Definition wanted (c : Core) : list string :=
  if router then
    let us := unlinked_seeds c in
    let by_seed := omap (fun ad => dnode ad.2) us in
    map fst us
    ++ map snd (List.filter (fun na => String.ltb me na.1 && negb (linked c na.1) && negb (bool_decide (na.1 ∈ by_seed)))
                  (map_to_list (known c)))
  else if bool_decide (sessions c = ∅) then map fst (List.filter (fun ad => seed ad.2) (map_to_list (dials c)))
  else [].

(** Sorted, each once. *)
Definition sorted_set (l : list string) : list string := merge_sort String.le (elements (list_to_set (C := gset string) l)).

Definition dial_one (now : Z) (st : St) (a : string) : St :=
  let d := default (mkDial false None false 0 BACKOFF_MIN) (dials st.1 !! a) in
  let st := modc (fun c => set_dials (<[a := d]> (dials c)) c) st in
  if busy d || (now <? dnext d) then st
  else
    let n := next_sno st.1 in
    st |> modc (fun c => c |> set_dials (<[a := mkDial (seed d) (dnode d) true (dnext d) (backoff d)]> (dials c))
                           |> set_next_sno (n + 1))
       |> (fun st => emit (EDial a (my_hello st.1 n)) st).

Definition dial_wanted (now : Z) (st : St) : St := fold_left (dial_one now) (sorted_set (wanted st.1)) st.

(** *** Routers the neighbours see *)

Definition seen_elsewhere (c : Core) : gmap string (list string) :=
  fold_left (fun m us =>
      if is_router us.2 then
        fold_left (fun m na =>
            if negb (String.eqb na.1 me) && negb (linked c na.1) then <[na.1 := default [] (m !! na.1) ++ [peer us.2]]> m else m)
          (speers us.2) m
      else m)
    (map_to_list (sessions c)) ∅.

Definition check_one (now : Z) (st : St) (nb : string * list string) : St :=
  let (n, by_) := nb in
  let e := default (now, false) (partial st.1 !! n) in
  if negb e.2 && (lease <? sat_sub now e.1) then
    st |> modc (fun c => set_partial (<[n := (e.1, true)]> (partial c)) c) |> emit (EPartial n by_)
  else modc (fun c => set_partial (<[n := e]> (partial c)) c) st.

Definition check_partial (now : Z) (st : St) : St :=
  let sn := seen_elsewhere st.1 in
  fold_left (check_one now) (map_to_list sn)
    (modc (fun c => set_partial (filter (fun ne => is_Some (sn !! ne.1)) (partial c)) c) st).

(** *** The tick *)

Definition on_tick (now gap : Z) (st : St) : St :=
  if lease <? gap then fence st
  else
    let expired := map fst (List.filter (fun us => lease <? sat_sub now (last_rx us.2)) (map_to_list (sessions st.1))) in
    let st := fold_left (fun st u => close u Expired st) expired st in
    let late := map fst (List.filter (fun qp => deadline qp.2 <=? now) (map_to_list (pending st.1))) in
    let st := modc (fun c => fold_left (fun c q => finish q c) late c) st in
    let st := dial_wanted now st in
    if router && (1000 <=? sat_sub now (last_partial_check st.1)) then
      st |> modc (set_last_partial_check now) |> check_partial now
    else st.

(** *** Sessions coming up *)

Definition accept_verdict (h : Hello) (c : Core) : option CloseReason :=
  if negb (proto h =? PROTO) || String.eqb (node h) me || negb router then Some Protocol
  else
    let? u := by_peer c !! node h in
    let? s := sessions c !! u in
    if String.eqb (dialer s) (node h) then
      if (sboot s <? boot h) || ((boot h =? sboot s) && (ssno s <? sno h)) then None else Some Refused
    else if String.ltb (node h) me then None
    else Some Duplicate.

Definition advertise (listen seen : string) : string :=
  match parse_addr listen with Some (true, port) => show_addr seen port | _ => listen end.

Definition learn (ps : list (string * string)) (c : Core) : Core :=
  fold_left (fun c na => if String.eqb na.1 me then c else set_known (<[na.1 := na.2]> (known c)) c) ps c.

Definition by_id (a b : Z * (DeclKind * string)) : bool := a.1 <=? b.1.

(** What a router tells a new router, and a client its router, in order. *)
Definition declarations (c : Core) : list Msg :=
  if router then map (fun ie => MDeclare ie.2.1 ie.1 ie.2.2) (merge_sort by_id (map_to_list (out c))) ++ [MDeclareDone]
  else
    map (fun ie => MDeclare KToken ie.1 ie.2) (map_to_list (l_tokens c))
    ++ map (fun ie => MDeclare KSub ie.1 ie.2) (map_to_list (l_subs c))
    ++ map (fun ie => MDeclare KQabl ie.1 ie.2) (map_to_list (l_qabls c))
    ++ map (fun it => MTokenSub it.1 (texpr it.2) true) (map_to_list (l_tsubs c))
    ++ [MDeclareDone].

Definition push_all (uid : Z) (ms : list Msg) (c : Core) : Core := fold_left (fun c m => push_to uid m c) ms c.

(** [host] is the peer's address as the connection shows it. *)
Definition install (now : Z) (h : Hello) (host dlr : string) (bt n : Z) (c : Core) : Core :=
  let uid := next_uid c in
  let a := match listen h with l :: _ => Some (advertise l host) | [] => None end in
  let c := c |> set_next_uid (uid + 1)
             |> (fun c => match a with
                          | Some a => if bool_decide (role h = Router) then set_known (<[node h := a]> (known c)) c else c
                          | None => c
                          end)
             |> learn (peers h) in
  let s := mkSession (node h) (role h) dlr bt n a (Sess.new_outbox 0) now ∅ ∅ (peers h) in
  let c := c |> set_by_peer (<[node h := uid]> (by_peer c)) |> set_sessions (<[uid := s]> (sessions c)) in
  if router then
    if bool_decide (role h = Router) then c |> push_all uid (declarations c) |> broadcast_peers else c
  else push_all uid (declarations c) c.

+ + +

_Prompt:_
Give back the records word for word. Start at the first line, end at the line containing "Definition seen_elsewhere (c", and include both.

_Written answer:_
Definition wanted (c : Core) : list string :=
  if router then
    let us := unlinked_seeds c in
    let by_seed := omap (fun ad => dnode ad.2) us in
    map fst us
    ++ map snd (List.filter (fun na => String.ltb me na.1 && negb (linked c na.1) && negb (bool_decide (na.1 ∈ by_seed)))
                  (map_to_list (known c)))
  else if bool_decide (sessions c = ∅) then map fst (List.filter (fun ad => seed ad.2) (map_to_list (dials c)))
  else [].

(** Sorted, each once. *)
Definition sorted_set (l : list string) : list string := merge_sort String.le (elements (list_to_set (C := gset string) l)).

Definition dial_one (now : Z) (st : St) (a : string) : St :=
  let d := default (mkDial false None false 0 BACKOFF_MIN) (dials st.1 !! a) in
  let st := modc (fun c => set_dials (<[a := d]> (dials c)) c) st in
  if busy d || (now <? dnext d) then st
  else
    let n := next_sno st.1 in
    st |> modc (fun c => c |> set_dials (<[a := mkDial (seed d) (dnode d) true (dnext d) (backoff d)]> (dials c))
                           |> set_next_sno (n + 1))
       |> (fun st => emit (EDial a (my_hello st.1 n)) st).

Definition dial_wanted (now : Z) (st : St) : St := fold_left (dial_one now) (sorted_set (wanted st.1)) st.

(** *** Routers the neighbours see *)

Definition seen_elsewhere (c : Core) : gmap string (list string) :=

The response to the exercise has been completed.